I had no other word for it. Whatever Rhea was made of now, whatever a spirit carries instead of a body, every part of it was pulled tight with something that looked like terror.

She pressed into my mind. Not an image. Just one word, shoved in hard enough that I felt it behind my eyes like a physical thing.

RUN.

I didn't run. I stood still and looked at where she burned in the dark and I waited for more.

She had nothing left. Whatever that word cost her, it took everything she had. She flickered at the edges, going thin, the way she did when the energy ran out. Her shape dissolved.

Gone.

The field was empty and cold and I was the only thing standing in it.

I made myself think. Soren's face in a dead soldier's memory. Rhea, who had never panicked, who had spent two decades being careful with every single impression she pushed through to me, showing up blazing and afraid and spending herself completely on a single word.

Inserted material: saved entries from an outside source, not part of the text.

Lemma request_served cfg m r (w : net) :
  default_config cfg → line_ready m r → length (lowcase_header r) = Z.to_nat HTTP_LC_HEADER_LEN → index_safe m r w → roomy (header r) →
  short_numbers m (header r) w →
  ∃ m' r' w' code, __http_request_handler cfg m r w = Ok (m', r', w') ∧ default_code code ∧ answered (fd r) w w' code ∧
    same_outside (header r) m m' ∧ index_kept r r'.
Proof.
  intros Hd Hr Hl Hix Hroom Hs.
  pose proof (request_handler_ok False (short_inside m (header r)) cfg m r w Hd (default_config_short _ _ _ Hd) (short_inside_stream _ _)) as Hok.
  destruct (__http_request_handler cfg m r w) as [[[m' r'] w']| |]; try (exfalso; by apply Hok).
  destruct Hok as ((code & Hc & Ha) & Hl' & m1 & b1 & w1 & (_ & _ & _ & H1) & H2); try done.
  exists m', r', w', code. split_and!; try done. intros x Hx. by rewrite H2, H1.
Qed.

End Streams.

(** Checking the condition, from an empty buffer. *)
Definition digit_in (l : list Z) (j : nat) : bool := match l !! j with Some c => is_digit c | None => false end.
Definition no_ten_digits (l : list Z) : bool :=
  forallb (λ i, existsb (λ k, negb (digit_in l (i + k))) (seq 0 10)) (seq 0 (length l)).

Lemma no_ten_digits_short {net} `{Streamed net} m b (w : net) :
  b_last b = b_start b → no_ten_digits (to_come w) = true → short_numbers m b w.
Proof.
  intros Hb Hc i. unfold digit_at, stream_byte.
  assert (Hs : ∀ j, (Z.of_nat j <? b_last b - b_start b) = false) by (intros j; blia).
  destruct (decide (i < length (to_come w))%nat) as [Hi|Hi].
  - unfold no_ten_digits in Hc. rewrite forallb_forall in Hc. specialize (Hc i). rewrite in_seq in Hc. specialize (Hc ltac:(lia)).
    apply existsb_exists in Hc as (k & Hk%in_seq & Hd%negb_true_iff). exists k. split; [lia|].
    rewrite Hs, Hb, Z.sub_diag. change (Z.to_nat 0) with O. by rewrite Nat.sub_0_r.
  - exists O. split; [lia|]. rewrite Hs, Hb, Z.sub_diag. change (Z.to_nat 0) with O.
    rewrite lookup_ge_None_2 by lia. done.
Qed.

(** An object at [p] with the buffer behind it. *)
Definition address_ok (size p : Z) : Prop := 0 < p ∧ p + size < 2 ^ 64.

(** The array of the object; what is in it does not matter. *)
Definition array_ok (r : http_request) : Prop := length (lowcase_header r) = Z.to_nat HTTP_LC_HEADER_LEN.

(** The index that an object was left with is valid, or the client does not let it be used. *)
Definition index_or_plain (r : http_request) (l : list Z) : Prop :=
  0 ≤ lowcase_index r < HTTP_LC_HEADER_LEN ∨ plain_start l = true.

(** The object a connection gets is ready, whatever was left in it. *)
Lemma init_request_ready {net} `{NetworkLaws net} `{!Streamed net} m p fd size r (w : net) :
  address_ok size p → 1024 ≤ size < 2 ^ 31 → mapped m (p + SIZEOF_HTTP_REQUEST) (p + size) →
  array_ok r → index_or_plain r (to_come w) → no_ten_digits (to_come w) = true →
  let r := init_request p fd size r in
  line_ready m r ∧ index_safe m r w ∧ roomy (header r) ∧ short_numbers m (header r) w.
Proof.
  intros [Hp Hlt] Hsz Hm Hl Hi Hn. cbv zeta. assert (Hst : SIZEOF_HTTP_REQUEST = 304) by reflexivity. unfold init_request. split_and!.
  - apply fresh_line_ready; [|by split_and!]. req_simpl. unfold bind_buffer, buffer_ok. cbn [b_start b_pos b_last b_end]. split_and!; try lia.
    intros x Hx. apply Hm. lia.
  - destruct Hi as [?|Hpl]; [by left | right]. exists (to_come w). split; [by apply stream_is_empty|]. split; [|done].
    exists S_start. split; [done|]. unfold parsed, bind_buffer. req_simpl. cbn [b_start b_pos]. by rewrite Z.sub_diag, drop_0.
  - unfold roomy, bind_buffer. req_simpl. cbn [b_start b_end]. lia.
  - by apply no_ten_digits_short.
Qed.

(** C1: a server that registered no handlers of its own answers a request.  Take any object
    with its buffer behind it, initialised as [http_request_handler] does, and any network
    that delivers the bytes of a client in any pieces.  If the client sends no ten digits in
    a row, and if the [lowcase_index] that the object was left with, which nothing initialises,
    is valid or is not used (the first header line starts with a letter, a digit or a hyphen,
    or there is none), the handler runs to its end without undefined behaviour, only receives
    from that client, and then hands one complete response to [send], with status 200, 400 or 507; it
    writes no byte outside the buffer of this connection. *)
Theorem request_answered {net} `{NetworkLaws net} `{!Streamed net} cfg m p fd size r (w : net) :
  default_config cfg → address_ok size p → 1024 ≤ size < 2 ^ 31 → mapped m (p + SIZEOF_HTTP_REQUEST) (p + size) →
  array_ok r → index_or_plain r (to_come w) → no_ten_digits (to_come w) = true →
  ∃ m' r' w' code, __http_request_handler cfg m (init_request p fd size r) w = Ok (m', r', w') ∧
    default_code code ∧ answered fd w w' code ∧
    ∀ x, ¬ (p + SIZEOF_HTTP_REQUEST ≤ x < p + size) → m' !! x = m !! x.
Proof.
  intros Hd Hp Hs Hm Hl Hi Hn. destruct (init_request_ready m p fd size r w Hp Hs Hm Hl Hi Hn) as (Hr & Hx & Hroom & Hsh).
  destruct (request_served cfg m _ w Hd Hr Hl Hx Hroom Hsh) as (m' & r' & w' & code & ? & ? & ? & Ho & _). exists m', r', w', code.
  split_and!; try done. intros x Hx'. apply Ho. unfold init_request, bind_buffer. req_simpl. cbn [b_start b_end]. lia.
Qed.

One word she'd never used before.

Behind me my contact was probably still at his lamp, still counting. Ten minutes left, maybe. I could go back and buy information about recent Beast casualties near the northern ridgeline. He'd charge extra. I had enough.

I was calculating the cost when I heard the footsteps.

Not the stumbling of a new spirit. Real footsteps, multiple, coming through the eastern trees in a pattern that meant training. Spaced out. Coordinated. Already cutting off the angle I would have taken north if I'd run the second Rhea told me to.

They had been moving before I heard them. Which meant they had my route before I made it.

I counted by sound. Five. Maybe six.

I turned south, the one direction they hadn't closed yet, and I ran.